◆ **Problem to solve**
The following data has a line with "Definition xylem_aes256_cbc_encrypt (iv" and a line with "(** The loop". Write out exactly those lines and all the lines between them.

Items listed in a dataset
- Opening Delimiter -
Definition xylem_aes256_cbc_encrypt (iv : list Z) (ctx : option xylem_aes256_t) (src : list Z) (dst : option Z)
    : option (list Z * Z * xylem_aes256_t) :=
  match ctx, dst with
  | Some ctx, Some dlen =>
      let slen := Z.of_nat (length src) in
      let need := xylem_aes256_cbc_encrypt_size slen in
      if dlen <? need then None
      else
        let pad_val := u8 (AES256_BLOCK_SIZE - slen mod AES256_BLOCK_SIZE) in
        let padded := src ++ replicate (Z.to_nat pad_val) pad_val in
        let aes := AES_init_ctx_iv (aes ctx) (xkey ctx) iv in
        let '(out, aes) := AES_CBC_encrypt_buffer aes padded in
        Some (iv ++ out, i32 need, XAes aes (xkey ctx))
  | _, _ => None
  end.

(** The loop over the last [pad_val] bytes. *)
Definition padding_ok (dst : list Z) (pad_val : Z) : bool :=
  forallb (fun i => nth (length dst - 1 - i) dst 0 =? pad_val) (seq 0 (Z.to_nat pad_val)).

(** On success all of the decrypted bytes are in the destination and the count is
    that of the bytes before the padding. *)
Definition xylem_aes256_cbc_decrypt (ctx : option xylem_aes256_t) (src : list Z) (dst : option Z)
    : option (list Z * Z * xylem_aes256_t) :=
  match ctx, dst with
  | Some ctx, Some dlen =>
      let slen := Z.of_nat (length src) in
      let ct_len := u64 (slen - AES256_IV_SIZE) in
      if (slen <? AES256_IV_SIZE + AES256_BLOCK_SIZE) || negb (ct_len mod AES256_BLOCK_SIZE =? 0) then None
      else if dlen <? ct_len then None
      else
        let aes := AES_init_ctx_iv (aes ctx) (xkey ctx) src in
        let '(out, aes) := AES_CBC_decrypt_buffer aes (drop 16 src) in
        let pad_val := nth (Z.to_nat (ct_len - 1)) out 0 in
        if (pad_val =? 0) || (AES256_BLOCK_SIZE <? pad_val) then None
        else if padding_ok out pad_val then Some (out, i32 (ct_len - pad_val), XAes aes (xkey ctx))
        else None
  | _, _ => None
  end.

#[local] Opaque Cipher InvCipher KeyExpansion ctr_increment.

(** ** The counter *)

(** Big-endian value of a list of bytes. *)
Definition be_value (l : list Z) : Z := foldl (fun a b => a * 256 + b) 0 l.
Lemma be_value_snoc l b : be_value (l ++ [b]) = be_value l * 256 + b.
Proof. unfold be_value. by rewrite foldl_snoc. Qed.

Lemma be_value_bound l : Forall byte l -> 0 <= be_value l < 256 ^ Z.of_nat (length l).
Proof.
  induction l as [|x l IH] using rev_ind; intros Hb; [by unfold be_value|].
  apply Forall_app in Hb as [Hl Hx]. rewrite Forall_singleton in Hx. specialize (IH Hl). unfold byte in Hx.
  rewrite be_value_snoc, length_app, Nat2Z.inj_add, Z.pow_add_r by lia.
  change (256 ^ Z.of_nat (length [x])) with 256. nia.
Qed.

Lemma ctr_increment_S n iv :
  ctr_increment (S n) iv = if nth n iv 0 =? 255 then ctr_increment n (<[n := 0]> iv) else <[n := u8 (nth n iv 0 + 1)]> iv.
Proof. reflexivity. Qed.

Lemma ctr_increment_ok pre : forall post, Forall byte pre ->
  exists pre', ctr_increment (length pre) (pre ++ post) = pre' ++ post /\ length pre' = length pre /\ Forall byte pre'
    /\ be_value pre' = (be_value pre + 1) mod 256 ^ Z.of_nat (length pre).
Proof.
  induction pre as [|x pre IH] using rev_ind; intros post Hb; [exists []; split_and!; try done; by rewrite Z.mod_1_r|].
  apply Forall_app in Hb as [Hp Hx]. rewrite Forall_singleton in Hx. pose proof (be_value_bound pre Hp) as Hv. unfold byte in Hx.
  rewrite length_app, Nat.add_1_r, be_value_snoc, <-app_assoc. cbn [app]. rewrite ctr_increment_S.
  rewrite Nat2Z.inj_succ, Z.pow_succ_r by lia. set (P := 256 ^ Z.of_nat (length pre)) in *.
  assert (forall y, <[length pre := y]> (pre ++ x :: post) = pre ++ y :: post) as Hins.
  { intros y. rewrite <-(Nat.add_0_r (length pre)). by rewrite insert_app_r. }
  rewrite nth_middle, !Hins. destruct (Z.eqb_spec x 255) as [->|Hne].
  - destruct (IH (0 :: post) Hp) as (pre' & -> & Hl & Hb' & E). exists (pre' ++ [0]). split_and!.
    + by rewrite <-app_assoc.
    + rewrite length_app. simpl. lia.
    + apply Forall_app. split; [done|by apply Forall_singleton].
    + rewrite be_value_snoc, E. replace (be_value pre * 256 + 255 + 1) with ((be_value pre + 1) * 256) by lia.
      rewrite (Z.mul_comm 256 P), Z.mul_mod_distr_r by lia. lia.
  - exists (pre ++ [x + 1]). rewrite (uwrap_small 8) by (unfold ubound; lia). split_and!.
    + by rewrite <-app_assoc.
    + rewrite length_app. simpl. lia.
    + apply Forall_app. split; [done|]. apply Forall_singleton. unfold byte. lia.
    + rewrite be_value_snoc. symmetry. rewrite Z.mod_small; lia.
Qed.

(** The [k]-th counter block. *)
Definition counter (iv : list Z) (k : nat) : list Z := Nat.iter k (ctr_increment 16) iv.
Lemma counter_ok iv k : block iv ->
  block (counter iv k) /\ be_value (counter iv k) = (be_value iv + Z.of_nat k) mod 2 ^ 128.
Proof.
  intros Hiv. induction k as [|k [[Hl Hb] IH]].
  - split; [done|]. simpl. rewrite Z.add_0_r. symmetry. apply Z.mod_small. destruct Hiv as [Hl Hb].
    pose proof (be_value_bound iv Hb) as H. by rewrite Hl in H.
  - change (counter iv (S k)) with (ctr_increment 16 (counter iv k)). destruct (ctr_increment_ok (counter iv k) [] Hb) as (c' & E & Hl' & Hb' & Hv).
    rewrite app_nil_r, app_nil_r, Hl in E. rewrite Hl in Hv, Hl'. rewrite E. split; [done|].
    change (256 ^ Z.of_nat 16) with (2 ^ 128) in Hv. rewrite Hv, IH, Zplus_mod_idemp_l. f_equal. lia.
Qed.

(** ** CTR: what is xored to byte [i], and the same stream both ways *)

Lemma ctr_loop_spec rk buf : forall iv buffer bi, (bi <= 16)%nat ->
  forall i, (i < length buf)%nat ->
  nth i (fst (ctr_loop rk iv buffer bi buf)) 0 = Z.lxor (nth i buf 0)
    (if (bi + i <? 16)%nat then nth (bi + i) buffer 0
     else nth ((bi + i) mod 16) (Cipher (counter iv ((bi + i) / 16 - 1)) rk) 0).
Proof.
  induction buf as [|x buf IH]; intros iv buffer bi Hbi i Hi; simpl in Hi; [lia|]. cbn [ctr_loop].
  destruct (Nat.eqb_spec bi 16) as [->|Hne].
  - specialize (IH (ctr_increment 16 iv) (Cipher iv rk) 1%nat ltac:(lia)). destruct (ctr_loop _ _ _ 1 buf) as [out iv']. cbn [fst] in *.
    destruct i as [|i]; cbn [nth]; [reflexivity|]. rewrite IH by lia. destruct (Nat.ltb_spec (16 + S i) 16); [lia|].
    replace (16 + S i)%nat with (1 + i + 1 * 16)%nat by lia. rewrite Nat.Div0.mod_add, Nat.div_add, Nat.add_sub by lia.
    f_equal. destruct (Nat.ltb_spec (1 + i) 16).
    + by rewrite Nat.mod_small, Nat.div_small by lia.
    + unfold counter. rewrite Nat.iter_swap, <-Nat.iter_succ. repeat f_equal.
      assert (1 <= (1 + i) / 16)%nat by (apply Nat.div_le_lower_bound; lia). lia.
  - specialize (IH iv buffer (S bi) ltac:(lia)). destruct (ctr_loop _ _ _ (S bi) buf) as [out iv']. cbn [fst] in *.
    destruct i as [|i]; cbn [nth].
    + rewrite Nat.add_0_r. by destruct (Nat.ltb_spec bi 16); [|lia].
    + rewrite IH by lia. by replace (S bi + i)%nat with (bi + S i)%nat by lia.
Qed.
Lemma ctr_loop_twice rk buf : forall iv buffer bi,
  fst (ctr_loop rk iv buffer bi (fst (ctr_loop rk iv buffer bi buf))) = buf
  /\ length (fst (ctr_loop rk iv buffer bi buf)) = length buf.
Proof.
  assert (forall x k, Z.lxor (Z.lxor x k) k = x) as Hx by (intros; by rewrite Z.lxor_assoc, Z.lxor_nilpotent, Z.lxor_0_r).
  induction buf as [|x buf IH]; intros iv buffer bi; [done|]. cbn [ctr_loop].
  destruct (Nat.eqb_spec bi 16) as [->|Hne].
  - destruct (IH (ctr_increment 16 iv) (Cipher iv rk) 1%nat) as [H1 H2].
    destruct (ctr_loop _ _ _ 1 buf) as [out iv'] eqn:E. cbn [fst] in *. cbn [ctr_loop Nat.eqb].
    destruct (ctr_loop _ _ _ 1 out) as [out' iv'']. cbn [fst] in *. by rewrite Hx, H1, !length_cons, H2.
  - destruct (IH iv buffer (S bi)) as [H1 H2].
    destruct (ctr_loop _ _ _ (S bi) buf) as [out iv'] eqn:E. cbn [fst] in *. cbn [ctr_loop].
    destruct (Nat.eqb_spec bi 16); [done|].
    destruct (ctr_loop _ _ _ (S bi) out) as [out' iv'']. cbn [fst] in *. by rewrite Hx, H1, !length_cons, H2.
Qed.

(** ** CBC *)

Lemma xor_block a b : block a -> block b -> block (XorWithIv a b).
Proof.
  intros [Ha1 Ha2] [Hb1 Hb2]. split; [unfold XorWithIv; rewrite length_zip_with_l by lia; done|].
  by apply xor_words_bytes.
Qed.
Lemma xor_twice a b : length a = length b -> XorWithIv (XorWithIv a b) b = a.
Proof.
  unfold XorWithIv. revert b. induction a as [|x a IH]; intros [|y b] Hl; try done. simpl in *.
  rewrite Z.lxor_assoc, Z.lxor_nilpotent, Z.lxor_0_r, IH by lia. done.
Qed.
- Closing Delimiter -
- Opening Delimiter -
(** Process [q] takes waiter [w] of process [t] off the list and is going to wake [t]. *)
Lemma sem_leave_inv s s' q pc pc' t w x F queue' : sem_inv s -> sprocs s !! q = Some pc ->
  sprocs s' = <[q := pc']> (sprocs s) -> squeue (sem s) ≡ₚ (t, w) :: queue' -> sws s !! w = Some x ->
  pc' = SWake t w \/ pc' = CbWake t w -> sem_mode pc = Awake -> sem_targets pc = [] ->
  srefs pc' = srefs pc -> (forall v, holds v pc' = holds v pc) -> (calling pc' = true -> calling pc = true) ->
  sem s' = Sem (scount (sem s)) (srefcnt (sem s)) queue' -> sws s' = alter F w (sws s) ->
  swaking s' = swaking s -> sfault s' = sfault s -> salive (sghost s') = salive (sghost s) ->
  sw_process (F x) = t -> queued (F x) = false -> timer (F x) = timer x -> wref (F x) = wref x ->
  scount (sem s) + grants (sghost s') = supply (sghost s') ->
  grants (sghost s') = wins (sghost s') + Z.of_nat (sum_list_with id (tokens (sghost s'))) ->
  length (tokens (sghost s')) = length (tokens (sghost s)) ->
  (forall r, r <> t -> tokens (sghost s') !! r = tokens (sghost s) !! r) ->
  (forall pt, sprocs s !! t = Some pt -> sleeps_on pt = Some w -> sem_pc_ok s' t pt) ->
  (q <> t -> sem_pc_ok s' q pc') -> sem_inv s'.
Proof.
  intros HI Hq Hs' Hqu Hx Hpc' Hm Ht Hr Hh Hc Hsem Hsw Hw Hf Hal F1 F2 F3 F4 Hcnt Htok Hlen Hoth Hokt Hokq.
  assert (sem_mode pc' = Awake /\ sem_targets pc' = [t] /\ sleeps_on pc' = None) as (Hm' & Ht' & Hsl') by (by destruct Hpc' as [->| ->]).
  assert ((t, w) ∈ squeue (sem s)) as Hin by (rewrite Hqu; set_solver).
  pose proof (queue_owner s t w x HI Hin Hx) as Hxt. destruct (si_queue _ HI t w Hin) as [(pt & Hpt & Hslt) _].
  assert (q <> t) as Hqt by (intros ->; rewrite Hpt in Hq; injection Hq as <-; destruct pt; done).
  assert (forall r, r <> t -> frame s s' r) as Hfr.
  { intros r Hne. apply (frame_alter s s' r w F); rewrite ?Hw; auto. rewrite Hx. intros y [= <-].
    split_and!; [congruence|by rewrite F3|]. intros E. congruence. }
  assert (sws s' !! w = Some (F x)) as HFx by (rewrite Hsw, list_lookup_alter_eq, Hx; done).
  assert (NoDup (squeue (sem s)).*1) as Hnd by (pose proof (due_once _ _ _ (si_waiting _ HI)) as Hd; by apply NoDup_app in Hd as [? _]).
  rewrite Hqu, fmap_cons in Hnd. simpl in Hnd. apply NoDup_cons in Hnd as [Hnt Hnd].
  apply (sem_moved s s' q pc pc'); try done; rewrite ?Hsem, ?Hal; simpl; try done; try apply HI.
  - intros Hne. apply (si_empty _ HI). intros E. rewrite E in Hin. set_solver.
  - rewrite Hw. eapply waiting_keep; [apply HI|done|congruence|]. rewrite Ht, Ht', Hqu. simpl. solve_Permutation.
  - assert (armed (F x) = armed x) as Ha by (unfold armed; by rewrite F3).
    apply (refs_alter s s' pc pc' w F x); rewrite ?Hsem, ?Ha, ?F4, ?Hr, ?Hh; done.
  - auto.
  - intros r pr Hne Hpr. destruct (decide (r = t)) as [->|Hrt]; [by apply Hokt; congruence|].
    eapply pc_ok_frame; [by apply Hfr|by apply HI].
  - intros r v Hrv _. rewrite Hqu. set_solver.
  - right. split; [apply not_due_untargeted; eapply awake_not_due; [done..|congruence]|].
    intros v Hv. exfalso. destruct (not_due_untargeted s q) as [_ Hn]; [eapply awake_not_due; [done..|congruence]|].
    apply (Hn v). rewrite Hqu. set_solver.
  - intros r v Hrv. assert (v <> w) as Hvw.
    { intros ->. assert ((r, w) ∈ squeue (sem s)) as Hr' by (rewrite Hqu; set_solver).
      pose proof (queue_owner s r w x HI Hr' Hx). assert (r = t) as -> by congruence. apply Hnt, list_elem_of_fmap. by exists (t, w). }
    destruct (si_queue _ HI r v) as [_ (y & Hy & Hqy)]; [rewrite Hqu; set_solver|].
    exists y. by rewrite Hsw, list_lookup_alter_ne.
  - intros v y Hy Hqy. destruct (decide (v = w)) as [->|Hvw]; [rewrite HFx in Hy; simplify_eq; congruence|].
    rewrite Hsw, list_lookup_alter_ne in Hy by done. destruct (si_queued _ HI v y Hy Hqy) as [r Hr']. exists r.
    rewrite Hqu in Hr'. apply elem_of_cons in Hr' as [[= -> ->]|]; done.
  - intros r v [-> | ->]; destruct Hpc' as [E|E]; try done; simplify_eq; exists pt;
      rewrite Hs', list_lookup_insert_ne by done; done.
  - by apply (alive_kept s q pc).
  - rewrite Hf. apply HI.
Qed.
- Closing Delimiter -
- Opening Delimiter -
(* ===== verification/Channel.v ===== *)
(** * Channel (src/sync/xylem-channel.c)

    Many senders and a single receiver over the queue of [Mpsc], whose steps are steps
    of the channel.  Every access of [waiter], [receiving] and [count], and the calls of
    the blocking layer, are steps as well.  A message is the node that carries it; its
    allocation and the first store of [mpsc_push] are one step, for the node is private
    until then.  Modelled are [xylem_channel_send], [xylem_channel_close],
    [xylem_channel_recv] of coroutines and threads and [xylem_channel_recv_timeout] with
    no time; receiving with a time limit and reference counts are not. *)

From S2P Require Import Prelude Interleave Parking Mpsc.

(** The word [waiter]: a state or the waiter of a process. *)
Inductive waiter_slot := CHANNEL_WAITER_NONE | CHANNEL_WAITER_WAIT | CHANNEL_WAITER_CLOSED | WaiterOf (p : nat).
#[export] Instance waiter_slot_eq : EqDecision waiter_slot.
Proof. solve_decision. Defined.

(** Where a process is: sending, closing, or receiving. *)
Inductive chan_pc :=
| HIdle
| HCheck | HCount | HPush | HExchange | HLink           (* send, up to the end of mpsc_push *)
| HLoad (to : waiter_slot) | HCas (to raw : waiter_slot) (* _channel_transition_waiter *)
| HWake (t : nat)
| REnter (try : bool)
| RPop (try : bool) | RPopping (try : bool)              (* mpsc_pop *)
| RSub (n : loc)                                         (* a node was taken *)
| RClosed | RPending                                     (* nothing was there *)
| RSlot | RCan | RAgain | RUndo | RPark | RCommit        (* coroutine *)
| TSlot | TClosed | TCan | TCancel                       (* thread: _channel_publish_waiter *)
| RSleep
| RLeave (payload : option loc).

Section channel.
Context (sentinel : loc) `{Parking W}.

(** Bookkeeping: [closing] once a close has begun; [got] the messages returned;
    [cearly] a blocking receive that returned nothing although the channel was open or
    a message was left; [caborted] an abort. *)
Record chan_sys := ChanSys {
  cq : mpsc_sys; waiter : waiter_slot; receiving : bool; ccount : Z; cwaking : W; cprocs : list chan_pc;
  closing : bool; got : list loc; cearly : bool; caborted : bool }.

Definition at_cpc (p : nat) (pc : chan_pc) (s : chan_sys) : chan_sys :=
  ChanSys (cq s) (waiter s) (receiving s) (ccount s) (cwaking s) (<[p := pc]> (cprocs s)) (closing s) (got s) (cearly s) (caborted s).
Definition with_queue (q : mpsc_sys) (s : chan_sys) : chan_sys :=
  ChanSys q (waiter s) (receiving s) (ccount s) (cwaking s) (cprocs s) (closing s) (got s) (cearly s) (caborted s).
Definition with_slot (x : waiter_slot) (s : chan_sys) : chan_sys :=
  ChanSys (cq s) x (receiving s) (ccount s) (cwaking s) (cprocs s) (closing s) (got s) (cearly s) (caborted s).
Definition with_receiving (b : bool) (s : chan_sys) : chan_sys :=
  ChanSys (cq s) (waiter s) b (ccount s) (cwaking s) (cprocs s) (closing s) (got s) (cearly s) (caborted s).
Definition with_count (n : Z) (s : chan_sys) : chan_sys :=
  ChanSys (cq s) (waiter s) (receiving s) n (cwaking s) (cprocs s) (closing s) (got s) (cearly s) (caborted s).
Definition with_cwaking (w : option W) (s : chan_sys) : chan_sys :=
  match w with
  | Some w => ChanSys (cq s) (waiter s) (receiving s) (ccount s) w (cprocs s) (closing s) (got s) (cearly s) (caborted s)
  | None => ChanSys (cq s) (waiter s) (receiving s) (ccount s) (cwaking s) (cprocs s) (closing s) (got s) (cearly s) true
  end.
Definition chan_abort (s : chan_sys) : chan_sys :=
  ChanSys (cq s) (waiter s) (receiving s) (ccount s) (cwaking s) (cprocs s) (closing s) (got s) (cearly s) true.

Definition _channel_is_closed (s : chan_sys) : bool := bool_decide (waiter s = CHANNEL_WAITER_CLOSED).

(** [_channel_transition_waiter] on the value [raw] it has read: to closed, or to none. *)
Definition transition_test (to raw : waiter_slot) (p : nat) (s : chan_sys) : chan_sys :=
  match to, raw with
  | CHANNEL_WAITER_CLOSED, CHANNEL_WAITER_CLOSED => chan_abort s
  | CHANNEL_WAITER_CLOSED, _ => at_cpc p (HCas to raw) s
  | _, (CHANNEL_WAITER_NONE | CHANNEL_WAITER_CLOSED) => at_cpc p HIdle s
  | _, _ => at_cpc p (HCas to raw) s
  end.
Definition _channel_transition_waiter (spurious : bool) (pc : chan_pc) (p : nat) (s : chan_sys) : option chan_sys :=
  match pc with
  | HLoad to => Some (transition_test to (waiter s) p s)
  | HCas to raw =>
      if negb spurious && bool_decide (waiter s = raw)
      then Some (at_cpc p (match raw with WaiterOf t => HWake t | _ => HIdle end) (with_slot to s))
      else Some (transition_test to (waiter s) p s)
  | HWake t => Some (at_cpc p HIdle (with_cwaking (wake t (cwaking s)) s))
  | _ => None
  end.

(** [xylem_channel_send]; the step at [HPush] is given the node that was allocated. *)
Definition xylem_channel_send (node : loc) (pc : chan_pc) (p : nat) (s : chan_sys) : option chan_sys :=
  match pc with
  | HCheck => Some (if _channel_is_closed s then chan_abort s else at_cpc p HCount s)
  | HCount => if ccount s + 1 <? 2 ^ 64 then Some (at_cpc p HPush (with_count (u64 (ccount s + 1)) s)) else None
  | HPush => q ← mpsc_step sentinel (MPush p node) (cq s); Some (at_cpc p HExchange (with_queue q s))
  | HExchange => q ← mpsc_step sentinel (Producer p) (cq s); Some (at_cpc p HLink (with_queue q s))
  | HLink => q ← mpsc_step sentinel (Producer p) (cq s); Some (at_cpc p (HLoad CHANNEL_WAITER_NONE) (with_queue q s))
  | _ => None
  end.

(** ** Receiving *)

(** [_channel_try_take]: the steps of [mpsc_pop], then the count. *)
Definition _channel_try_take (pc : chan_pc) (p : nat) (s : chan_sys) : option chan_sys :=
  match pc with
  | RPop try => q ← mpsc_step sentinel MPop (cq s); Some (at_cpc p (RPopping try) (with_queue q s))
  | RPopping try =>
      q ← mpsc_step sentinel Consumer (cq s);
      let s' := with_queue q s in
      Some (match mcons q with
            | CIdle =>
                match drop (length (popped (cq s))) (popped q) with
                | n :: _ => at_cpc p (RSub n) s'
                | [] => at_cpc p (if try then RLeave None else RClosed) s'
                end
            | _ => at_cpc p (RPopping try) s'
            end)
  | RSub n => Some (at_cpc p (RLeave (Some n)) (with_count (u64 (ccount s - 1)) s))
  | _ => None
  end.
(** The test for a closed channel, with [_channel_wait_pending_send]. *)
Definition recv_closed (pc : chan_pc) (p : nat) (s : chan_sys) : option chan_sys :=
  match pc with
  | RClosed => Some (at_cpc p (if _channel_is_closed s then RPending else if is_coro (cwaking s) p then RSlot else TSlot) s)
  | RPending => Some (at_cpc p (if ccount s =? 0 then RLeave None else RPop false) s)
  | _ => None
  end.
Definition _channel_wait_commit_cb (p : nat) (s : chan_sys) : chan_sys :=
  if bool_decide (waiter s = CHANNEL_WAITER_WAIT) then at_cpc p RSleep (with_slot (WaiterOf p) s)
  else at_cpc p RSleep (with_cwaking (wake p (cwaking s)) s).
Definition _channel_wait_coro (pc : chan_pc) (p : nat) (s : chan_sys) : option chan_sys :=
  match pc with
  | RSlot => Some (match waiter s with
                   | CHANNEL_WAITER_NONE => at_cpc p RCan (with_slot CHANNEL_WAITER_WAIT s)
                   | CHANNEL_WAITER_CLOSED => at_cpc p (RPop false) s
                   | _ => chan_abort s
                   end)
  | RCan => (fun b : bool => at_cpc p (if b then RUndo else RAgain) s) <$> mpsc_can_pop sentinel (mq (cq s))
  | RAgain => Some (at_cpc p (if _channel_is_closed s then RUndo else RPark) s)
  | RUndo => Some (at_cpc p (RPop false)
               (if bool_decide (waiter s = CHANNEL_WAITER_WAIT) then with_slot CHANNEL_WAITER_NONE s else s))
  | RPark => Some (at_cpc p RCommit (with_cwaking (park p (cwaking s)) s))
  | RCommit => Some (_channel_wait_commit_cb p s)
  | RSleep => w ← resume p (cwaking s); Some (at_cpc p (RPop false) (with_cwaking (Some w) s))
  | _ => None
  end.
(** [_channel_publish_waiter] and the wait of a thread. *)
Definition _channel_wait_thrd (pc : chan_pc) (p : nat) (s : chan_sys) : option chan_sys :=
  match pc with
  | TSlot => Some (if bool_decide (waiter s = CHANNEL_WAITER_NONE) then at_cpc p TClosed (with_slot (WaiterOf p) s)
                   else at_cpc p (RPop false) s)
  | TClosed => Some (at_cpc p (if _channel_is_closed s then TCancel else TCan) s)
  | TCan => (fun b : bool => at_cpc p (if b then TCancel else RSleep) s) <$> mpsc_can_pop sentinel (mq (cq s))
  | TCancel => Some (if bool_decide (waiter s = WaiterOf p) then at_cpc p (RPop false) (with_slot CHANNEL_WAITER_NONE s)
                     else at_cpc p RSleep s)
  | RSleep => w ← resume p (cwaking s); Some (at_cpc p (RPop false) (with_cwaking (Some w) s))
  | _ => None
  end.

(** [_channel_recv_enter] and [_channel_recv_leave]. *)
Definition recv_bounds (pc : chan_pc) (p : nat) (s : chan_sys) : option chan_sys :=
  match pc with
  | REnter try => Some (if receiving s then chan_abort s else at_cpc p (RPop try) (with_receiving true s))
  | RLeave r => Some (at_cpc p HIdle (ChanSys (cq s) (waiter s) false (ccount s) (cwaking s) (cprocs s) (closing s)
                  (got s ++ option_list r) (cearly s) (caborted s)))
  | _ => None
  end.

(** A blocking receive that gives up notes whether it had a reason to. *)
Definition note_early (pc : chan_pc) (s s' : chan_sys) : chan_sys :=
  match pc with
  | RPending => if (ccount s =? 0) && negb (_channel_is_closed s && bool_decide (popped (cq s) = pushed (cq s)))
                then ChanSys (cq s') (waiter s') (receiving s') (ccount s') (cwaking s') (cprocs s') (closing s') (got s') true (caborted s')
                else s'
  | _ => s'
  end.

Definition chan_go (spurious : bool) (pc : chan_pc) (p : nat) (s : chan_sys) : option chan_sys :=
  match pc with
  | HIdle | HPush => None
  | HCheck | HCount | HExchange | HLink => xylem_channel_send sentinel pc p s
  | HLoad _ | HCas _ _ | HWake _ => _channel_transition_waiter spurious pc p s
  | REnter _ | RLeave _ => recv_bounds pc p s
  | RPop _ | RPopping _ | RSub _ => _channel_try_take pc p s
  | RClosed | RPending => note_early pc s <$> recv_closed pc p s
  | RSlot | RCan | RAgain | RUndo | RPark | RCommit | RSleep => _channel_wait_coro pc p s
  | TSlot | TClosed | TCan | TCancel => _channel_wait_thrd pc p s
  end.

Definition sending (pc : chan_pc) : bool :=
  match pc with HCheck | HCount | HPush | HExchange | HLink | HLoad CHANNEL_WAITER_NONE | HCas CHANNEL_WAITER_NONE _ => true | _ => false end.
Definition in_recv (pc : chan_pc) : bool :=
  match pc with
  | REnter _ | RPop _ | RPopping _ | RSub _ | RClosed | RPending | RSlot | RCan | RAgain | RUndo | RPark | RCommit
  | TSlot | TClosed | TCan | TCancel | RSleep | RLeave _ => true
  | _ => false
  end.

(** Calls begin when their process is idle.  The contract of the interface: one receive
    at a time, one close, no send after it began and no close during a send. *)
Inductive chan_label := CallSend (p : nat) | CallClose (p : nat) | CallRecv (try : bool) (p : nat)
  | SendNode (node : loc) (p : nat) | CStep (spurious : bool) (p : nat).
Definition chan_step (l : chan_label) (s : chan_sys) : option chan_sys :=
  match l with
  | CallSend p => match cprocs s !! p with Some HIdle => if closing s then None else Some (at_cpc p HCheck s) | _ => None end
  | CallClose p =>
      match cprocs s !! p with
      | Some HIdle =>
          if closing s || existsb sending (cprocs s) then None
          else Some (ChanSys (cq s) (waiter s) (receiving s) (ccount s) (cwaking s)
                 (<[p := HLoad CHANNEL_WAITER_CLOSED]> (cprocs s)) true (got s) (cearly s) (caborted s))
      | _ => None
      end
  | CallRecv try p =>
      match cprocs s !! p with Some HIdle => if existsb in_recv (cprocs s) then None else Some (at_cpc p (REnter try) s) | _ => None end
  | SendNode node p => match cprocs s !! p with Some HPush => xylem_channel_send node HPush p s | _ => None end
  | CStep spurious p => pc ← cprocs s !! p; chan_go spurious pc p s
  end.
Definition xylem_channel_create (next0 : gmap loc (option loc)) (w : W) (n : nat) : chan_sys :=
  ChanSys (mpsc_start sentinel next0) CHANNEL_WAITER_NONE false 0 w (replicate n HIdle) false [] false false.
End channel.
- Closing Delimiter -
◆ **Solution**
Definition xylem_aes256_cbc_encrypt (iv : list Z) (ctx : option xylem_aes256_t) (src : list Z) (dst : option Z)
    : option (list Z * Z * xylem_aes256_t) :=
  match ctx, dst with
  | Some ctx, Some dlen =>
      let slen := Z.of_nat (length src) in
      let need := xylem_aes256_cbc_encrypt_size slen in
      if dlen <? need then None
      else
        let pad_val := u8 (AES256_BLOCK_SIZE - slen mod AES256_BLOCK_SIZE) in
        let padded := src ++ replicate (Z.to_nat pad_val) pad_val in
        let aes := AES_init_ctx_iv (aes ctx) (xkey ctx) iv in
        let '(out, aes) := AES_CBC_encrypt_buffer aes padded in
        Some (iv ++ out, i32 need, XAes aes (xkey ctx))
  | _, _ => None
  end.

(** The loop over the last [pad_val] bytes. *)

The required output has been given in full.